From the line containing "Lemma time_sleep_negative d" through the last line of the records, print every line exactly and nothing more.

Task input –
◇ ◇ ◇ ◇ ◇
Lemma sendStuffed_state n chk bits :
  forall c l t s t',
    sendStuffed rx n chk bits c l t = (Some s, t') ->
    s = (stuffBits bits c l).2.
Proof.
  induction bits as [|b bits IH]; intros c l t s t'.
  - cbn. intros [= <- <-]. reflexivity.
  - cbn [sendStuffed stuffBits].
    destruct (sendBit rx n b chk t) as [[] t1]; [|discriminate].
    destruct (_ =? 5).
    + destruct (sendBit rx n (negb b) chk t1) as [[] t2]; [|discriminate].
      intros E. apply IH in E as ->.
      destruct (stuffBits bits 0 (negb b)); reflexivity.
    + intros E. apply IH in E as ->.
      destruct (stuffBits bits _ b); reflexivity.
Qed.

Lemma sendStuffed_unchecked_elapsed n bits :
  is_bus_off n = false ->
  forall c l t s t',
    sendStuffed rx n false bits c l t = (Some s, t') ->
    elapsed t' = (elapsed t + length (stuffBits bits c l).1)%nat.
Proof.
  intros Hoff. induction bits as [|b bits IH]; intros c l t s t'.
  - cbn. intros [= <- <-]. lia.
  - cbn [sendStuffed]. rewrite stuffBits_cons.
    rewrite !sendBit_unchecked by assumption.
    destruct (_ =? 5).
    + intros E. apply IH in E. rewrite E. cbn [elapsed length]. lia.
    + intros E. apply IH in E. rewrite E. cbn [elapsed length]. lia.
Qed.
Definition plot_combined_boundaries (log_reg : LogisticRegression F)
    (kmeans : KMeans F) (X_scaled : list (list F)) (y : list nat)
    (output_path : option string) : plt F unit :=
  pyplot.lift (extent 0 X_scaled);;
  pyplot.lift (extent 1 X_scaled);;
  xs ← pyplot.lift (column 0 X_scaled);
  ys ← pyplot.lift (column 1 X_scaled);
  let grid := meshgrid xs ys in
  Z_lr ← pyplot.lift (LogisticRegression_.predict log_reg grid);
  Z_km ← pyplot.lift (KMeans_.predict kmeans grid);
  pyplot.figure;;
  pyplot.call (Contourf Z_lr);;
  pyplot.call (Contour Z_km);;
  pyplot.call (Scatter xs ys);;
  pyplot.call Labels;;
  pyplot.save_or_show output_path;;
  pyplot.close.

Definition plot_clusters_scatter (X_scaled : list (list F)) (y : list nat)
    (kmeans_labels : list nat) (output_path : option string) : plt F unit :=
  pyplot.figure;;
  let unique_clusters := np.unique kmeans_labels in
  pyplot.for_each unique_clusters (λ cluster_id,
    let mask := np.eq_mask kmeans_labels cluster_id in
    xs ← pyplot.lift (masked_column X_scaled mask 0);
    ys ← pyplot.lift (masked_column X_scaled mask 1);
    pyplot.call (Scatter xs ys));;
  pyplot.call StyleAxes;;
  pyplot.call Labels;;
  pyplot.save_or_show output_path;;
  pyplot.close.

(** [cluster_colors.get(cluster_id, '#999999')] *)
Definition cluster_color (cluster_id : nat) : string :=
  match cluster_id with
  | 0 => "#FF6B6B"
  | 1 => "#4ECDC4"
  | _ => "#999999"
  end.
Lemma time_sleep_negative d s :
  d < 0 -> time_sleep d s = (Raised negative_sleep, s).
Proof.
  intros Hd. unfold time_sleep.
  replace (d <? 0) with true by (symmetry; apply Z.ltb_lt; lia).
  reflexivity.
Qed.

Lemma _blink_led_run pin d s :
  0 <= d -> _blink_led pin d s = (Done tt, advance d (blink_events pin d) s).
Proof.
  intros Hd. unfold _blink_led, Gpio.output.
  rewrite (bind_done (emit_run _ _)).
  rewrite (bind_done (time_sleep_run d _ Hd)).
  rewrite emit_run. finish.
Qed.

(** ** The indicator *)

Lemma _beep_run p d s :
  0 <= d -> _beep p d s = (Done tt, advance d (beep_events p d) s).
Proof.
  intros Hd. unfold _beep, Gpio.output.
  rewrite (bind_done (emit_run _ _)).
  rewrite (bind_done (time_sleep_run d _ Hd)).
  rewrite emit_run. finish.
Qed.

Lemma indicate_success_run p s :
  RfidModuleHw.indicate_success p s = (Done tt, advance 2100 (success_events p) s).
Proof.
  unfold RfidModuleHw.indicate_success.
  rewrite (bind_done (emit_run _ _)), (bind_done (_beep_run _ 100 _ ltac:(lia))),
    (bind_done (_blink_led_run _ 2000 _ ltac:(lia))), emit_run.
  finish.
Qed.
◇ ◇ ◇ ◇ ◇
Exercise result –
Lemma time_sleep_negative d s :
  d < 0 -> time_sleep d s = (Raised negative_sleep, s).
Proof.
  intros Hd. unfold time_sleep.
  replace (d <? 0) with true by (symmetry; apply Z.ltb_lt; lia).
  reflexivity.
Qed.

Lemma _blink_led_run pin d s :
  0 <= d -> _blink_led pin d s = (Done tt, advance d (blink_events pin d) s).
Proof.
  intros Hd. unfold _blink_led, Gpio.output.
  rewrite (bind_done (emit_run _ _)).
  rewrite (bind_done (time_sleep_run d _ Hd)).
  rewrite emit_run. finish.
Qed.

(** ** The indicator *)

Lemma _beep_run p d s :
  0 <= d -> _beep p d s = (Done tt, advance d (beep_events p d) s).
Proof.
  intros Hd. unfold _beep, Gpio.output.
  rewrite (bind_done (emit_run _ _)).
  rewrite (bind_done (time_sleep_run d _ Hd)).
  rewrite emit_run. finish.
Qed.

Lemma indicate_success_run p s :
  RfidModuleHw.indicate_success p s = (Done tt, advance 2100 (success_events p) s).
Proof.
  unfold RfidModuleHw.indicate_success.
  rewrite (bind_done (emit_run _ _)), (bind_done (_beep_run _ 100 _ ltac:(lia))),
    (bind_done (_blink_led_run _ 2000 _ ltac:(lia))), emit_run.
  finish.
Qed.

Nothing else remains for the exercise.